Fossil hunting is always fun especially when you get to climb on dangerous slick rocks. We had so much fun getting lost because of all the road construction right at the Ohio border and spending time with Aunt Peggy. This 390-million-year-old fossil bed is located right on the Ohio river among the largest naturally exposed Devonian fossil beds in the world.

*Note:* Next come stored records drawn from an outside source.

(** The collaborators of the extractor.  Each may raise. *)
Record World := {
  page : Type;
  image : Type;
  (** [requests.get(url).content] *)
  requests_get : string -> outcome bytes;
  (** [pdfplumber.open(stream).pages] *)
  pdfplumber_open : bytes -> outcome (list page);
  (** [page.extract_text()] *)
  extract_text : page -> outcome (option string);
  (** the name picked by [tempfile.NamedTemporaryFile], given the files on disk *)
  temp_name : list path -> outcome path;
  (** whether writing these bytes to this file fails *)
  write_fails : path -> bytes -> bool;
  (** how many of the bytes have reached the file when writing them fails *)
  written_on_failure : path -> bytes -> nat;
  (** [pdf2image.convert_from_path], on the content of the file *)
  convert_from_path : bytes -> nat -> outcome (list image);
  (** [image.convert(mode)] *)
  convert : image -> string -> outcome image;
  (** [ImageEnhance.X(image).enhance(factor)] *)
  enhance : enhancer -> image -> Q -> outcome image;
  (** [pytesseract.image_to_string(image, config=...)] *)
  image_to_string : image -> ocr_config -> outcome string;
  (** whether [os.unlink] fails on this file *)
  unlink_fails : path -> bool
}.

(** Calls that leave the process. *)
Inductive event :=
  | EvGet (url : string)
  | EvPdfplumberOpen
  | EvExtractText (i : nat)
  | EvNamedTemporaryFile
  | EvWrite (p : path)
  | EvConvertFromPath (p : path) (dpi : nat)
  | EvImageToString (i : nat)
  | EvUnlink (p : path).

(** The calls made by the recognition path only. *)
Definition ocr_event (e : event) : bool :=
  match e with
  | EvNamedTemporaryFile | EvWrite _ | EvConvertFromPath _ _ | EvImageToString _
  | EvUnlink _ => true
  | EvGet _ | EvPdfplumberOpen | EvExtractText _ => false
  end.
Lemma complete_terminal_witness :
  returned (complete (Queue (@nil Z) true)) = Some true
  /\ (exists q', post (call (Push 5) (Queue [] true)) = Some q'
                 /\ returned (complete q') = Some true)
  /\ returned (complete (shared (System (Queue (@nil Z) true) [Idle; Idle])))
     = Some true.
Proof.
  split; [reflexivity|]. split.
  - exact (proj1 (complete_terminal (Queue [] true) eq_refl) (Push 5)).
  - exact (proj2 (proj2 (complete_terminal (Queue [] true) eq_refl))
                 (System (Queue [] true) [Idle; Idle])
                 [Call 0 Get; Call 1 (Push 5); Call 1 Join] _ _
                 eq_refl eq_refl).
Defined.

Lemma join_spec_witness :
  (m_queue (Queue [7; 8] false) <> []
   /\ join (Queue [7; 8] false) = Wait (set_m_joined true (Queue [7; 8] false)))
  /\ join (Queue (@nil Z) false)
     = Return tt Silent (set_m_joined true (Queue [] false))
  /\ ((exists p', threads (System (Queue (@nil Z) true) [Idle; Idle]) !! 0%nat
                  = Some p' /\ in_wait InJoin p' = true)
      \/ (@Resume Z 0 = Resume 0 /\ Some VVoid = Some (@VVoid Z) /\
          Queue (@nil Z) true = Queue [] true /\
          m_joined (Queue (@nil Z) true) = true /\
          m_queue (Queue (@nil Z) true) = [])).
Proof.
  assert (m_queue (Queue [7; 8] false) <> []) as H by discriminate.
  split; [split; [exact H|]|split].
  - exact (proj1 (proj2 (proj2 (proj2 (proj2
             (join_spec (Queue [7; 8] false)))))) H).
  - exact (proj1 (proj2 (proj2 (proj2 (join_spec (Queue [] false))))) eq_refl).
  - exact (proj2 (proj2 (proj2 (proj2 (proj2 (join_spec (Queue [] false))))))
                 (System (Queue [] true) [Woken InJoin; Idle]) (Resume 0)
                 (System (Queue [] true) [Idle; Idle]) (Some VVoid)
                 0%nat (Woken InJoin) eq_refl eq_refl eq_refl).
Defined.
End Instances.


(** * Further properties of the member functions *)

Section Guards.
Context {T : Type}.
Implicit Types (q : queue T) (o : op T) (w : waiter).

(** X1. The code after the wait in [get] calls [front] on an empty
    queue exactly when the queue is open and empty.  The wait predicate
    excludes that state, so neither a member function nor a wake-up ever
    reaches the undefined behaviour, whatever the state. *)
Theorem front_guarded :
  (forall q, get_after_wait q = Undefined <->
             m_joined q = false /\ m_queue q = []) /\
  (forall q, get_wait_pred q = true -> get_after_wait q <> Undefined) /\
  (forall o q, call o q <> Undefined) /\
  (forall w q, resume w q <> Undefined).
Proof.
  split; [|split; [|split]].
  - intros [[|x l] []]; cbn; split; (intros [? ?] || intros ?); done.
  - intros [[|x l] []]; done.
  - apply call_defined.
  - apply resume_defined.
Qed.

(** X2. Which calls can put the caller to sleep: [get] sleeps exactly
    on an open empty queue (so never once the queue is closed), [join]
    sleeps exactly on a queue that holds items, and push, empty,
    complete, stop and size always return. *)
Theorem blocking_calls :
  (forall q, (exists q', get q = Wait q') <->
             m_joined q = false /\ m_queue q = []) /\
  (forall q, (exists q', join q = Wait q') <-> m_queue q <> []) /\
  (forall o q, o <> Get -> o <> Join ->
               exists v sg q', call o q = Return v sg q').
Proof.
  split; [|split].
  - intros [[|x l] []]; cbn; split;
      (intros [? ?] || intros ?); try done; eauto.
  - intros [[|x l] j]; cbn; split; (intros [? ?] || intros ?); try done; eauto.
  - intros o [l []] Hg Hj; destruct o; cbn; try done; eauto.
Qed.
End Guards.

(** * Further properties of schedules *)

Section Accounting.
Context {T : Type}.
Implicit Types (q : queue T) (s : system T) (e : event T)
  (ts : list (pc T)) (p : pc T) (w : waiter) (t : nat).
(** The median is the quantile at level 1/2. *)
Lemma Series_median_is_quantile xs :
  xs <> [] ->
  exists m v,
    Series_median xs = Some m /\ Series_quantile xs (1 # 2) = Some v /\
    (m == v)%Q.
Proof.
  intros Hne. rewrite Series_median_Some, Series_quantile_Some by auto.
  eexists _, _. split; [reflexivity|]. split; [reflexivity|].
  destruct (np_sort_facts xs Hne) as (Hs & Hpos & Hlen).
  set (s := np_sort xs) in *. set (n := length xs) in *.
  assert (Hn : (0 < n)%nat) by lia.
  destruct (Nat.even n) eqn:Hev.
  - apply Nat.even_spec in Hev. destruct Hev as [m Hm].
    assert (Hdiv : (n / 2 = m)%nat).
    { rewrite Hm, Nat.mul_comm. apply Nat.div_mul. lia. }
    rewrite Hdiv.
    assert (Hh : ((1 # 2) * Qnat (n - 1) == inject_Z (Z.of_nat m) - (1 # 2))%Q).
    { unfold Qnat. replace (Z.of_nat (n - 1)) with (2 * Z.of_nat m + -1)%Z by lia.
      rewrite inject_Z_plus, inject_Z_mult.
      change (inject_Z 2) with 2%Q. change (inject_Z (-1)) with (-1)%Q. lra. }
    assert (Hfl : Qfloor ((1 # 2) * Qnat (n - 1)) = (Z.of_nat m + -1)%Z).
    { apply Qfloor_unique.
      - rewrite inject_Z_plus. change (inject_Z (-1)) with (-1)%Q. lra.
      - replace (Z.of_nat m + -1 + 1)%Z with (Z.of_nat m) by lia. lra. }
    unfold interpolate. rewrite Hfl.
    replace (Z.to_nat (Z.of_nat m + -1)) with (m - 1)%nat by lia.
    replace (Nat.min (Datatypes.S (m - 1)) (length s - 1)) with m by lia.
    rewrite inject_Z_plus. change (inject_Z (-1)) with (-1)%Q.
    rewrite Hh. field.
  - assert (Hodd : Nat.odd n = true)
      by (rewrite <- Nat.negb_even, Hev; reflexivity).
    apply Nat.odd_spec in Hodd. destruct Hodd as [m Hm].
    assert (Hdiv : (n / 2 = m)%nat).
    { rewrite Hm. rewrite Nat.add_comm, Nat.mul_comm.
      rewrite Nat.div_add by lia. reflexivity. }
    rewrite Hdiv.
    assert (Hh : ((1 # 2) * Qnat (n - 1) == inject_Z (Z.of_nat m))%Q).
    { unfold Qnat. replace (Z.of_nat (n - 1)) with (2 * Z.of_nat m)%Z by lia.
      rewrite inject_Z_mult. change (inject_Z 2) with 2%Q. lra. }
    assert (Hfl : Qfloor ((1 # 2) * Qnat (n - 1)) = Z.of_nat m).
    { apply Qfloor_unique.
      - lra.
      - rewrite inject_Z_plus. change (inject_Z 1) with 1%Q. lra. }
    unfold interpolate. rewrite Hfl, Nat2Z.id. rewrite Hh. ring.
Qed.

End Quantiles.
Lemma isExpired_atTime (env : Env) (now' : Z) (data : gmap string ExtractedField) :
  (Date_now env <= now')%Z ->
  isExpired env data = true -> isExpired (Notions.atTime now' env) data = true.
Proof.
  unfold isExpired. simpl. intros Le.
  destruct (lookup_value data "expiration_date"); [|discriminate].
  destruct (Date_parse env s); [|discriminate].
  rewrite !Z.ltb_lt. lia.
Qed.

(** X12: validation only gets stricter as time passes: a field map that
    validates at some time validates at every earlier time, and a document
    that is expired stays expired.  Apart from the expiration rule the
    outcome does not depend on the time. *)
Theorem validation_is_monotone_in_time (env : Env) (later : Z)
    (t : DocumentType) (data : gmap string ExtractedField) :
  (Date_now env <= later)%Z ->
  (isValid (validateDocumentAuthenticity (Notions.atTime later env) t data) = true ->
   validateDocumentAuthenticity env t data = valid) /\
  (validateDocumentAuthenticity env t data = invalid "Document has expired" ->
   validateDocumentAuthenticity (Notions.atTime later env) t data
   = invalid "Document has expired") /\
  (isExpired (Notions.atTime later env) data = false ->
   validateDocumentAuthenticity (Notions.atTime later env) t data
   = validateDocumentAuthenticity env t data).
Proof.
  intros Le.
  pose proof (isExpired_atTime env later data Le) as Mono.
  pose proof (validateByType_results t data) as [R|R].
  - unfold validateDocumentAuthenticity. cbv zeta.
    destruct (missingFields t data) as [|m ms].
    + destruct (isExpired env data) eqn:X.
      * rewrite (Mono eq_refl). repeat split; auto; discriminate.
      * destruct (isExpired (Notions.atTime later env) data) eqn:X'.
        -- rewrite R. repeat split; discriminate.
        -- repeat split; auto.
    + repeat split; auto; discriminate.
  - destruct R as (why & R & N).
    unfold validateDocumentAuthenticity. cbv zeta.
    destruct (missingFields t data) as [|m ms].
    + destruct (isExpired env data) eqn:X.
      * rewrite (Mono eq_refl). repeat split; auto; discriminate.
      * destruct (isExpired (Notions.atTime later env) data) eqn:X'.
        -- rewrite R; repeat split; try discriminate;
             intros [= E]; congruence.
        -- rewrite R; repeat split; try discriminate; auto;
             intros [= E]; congruence.
    + repeat split; auto; discriminate.
Qed.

The falls were a great place to learn about geology, fossils, nature, and history! We were able to walk on the exposed fossil bed and found hundreds of exposed fossils. Some had been broken off from the rocks, but fossil and rock collecting is not allowed inside the state park, so we had to leave them for others to enjoy. The state park has a wonderful museum with a movie to start your adventure. The best part is they had a skeleton of a Columbian Mammoth that was brought from another site (Hugg’s favorite). On display, they had a tusk of a wooly mammoth which was found down the river in 1994. We learned more about the Lewis and Clark expedition and stood in the same spot where it all began. It was exciting to see the spot where Captain William Clark selected nine young men from Kentucky as the first members of the Corps of Discovery on October 14, 1803. Our Aunt Margie says some of our ancestors were in the Corps, but we can neither confirm nor deny this at this time.
After exploring the exposed rock, we made our way to the back of the park and got to sift through piles of rocks and look for real fossils. The neat part about these rocks is that you can take these home and search for as long as you like. We found all kinds of goodies including fools’ gold (iron pyrite). The girls had a lot of fun trying to break apart some of the rocks we found.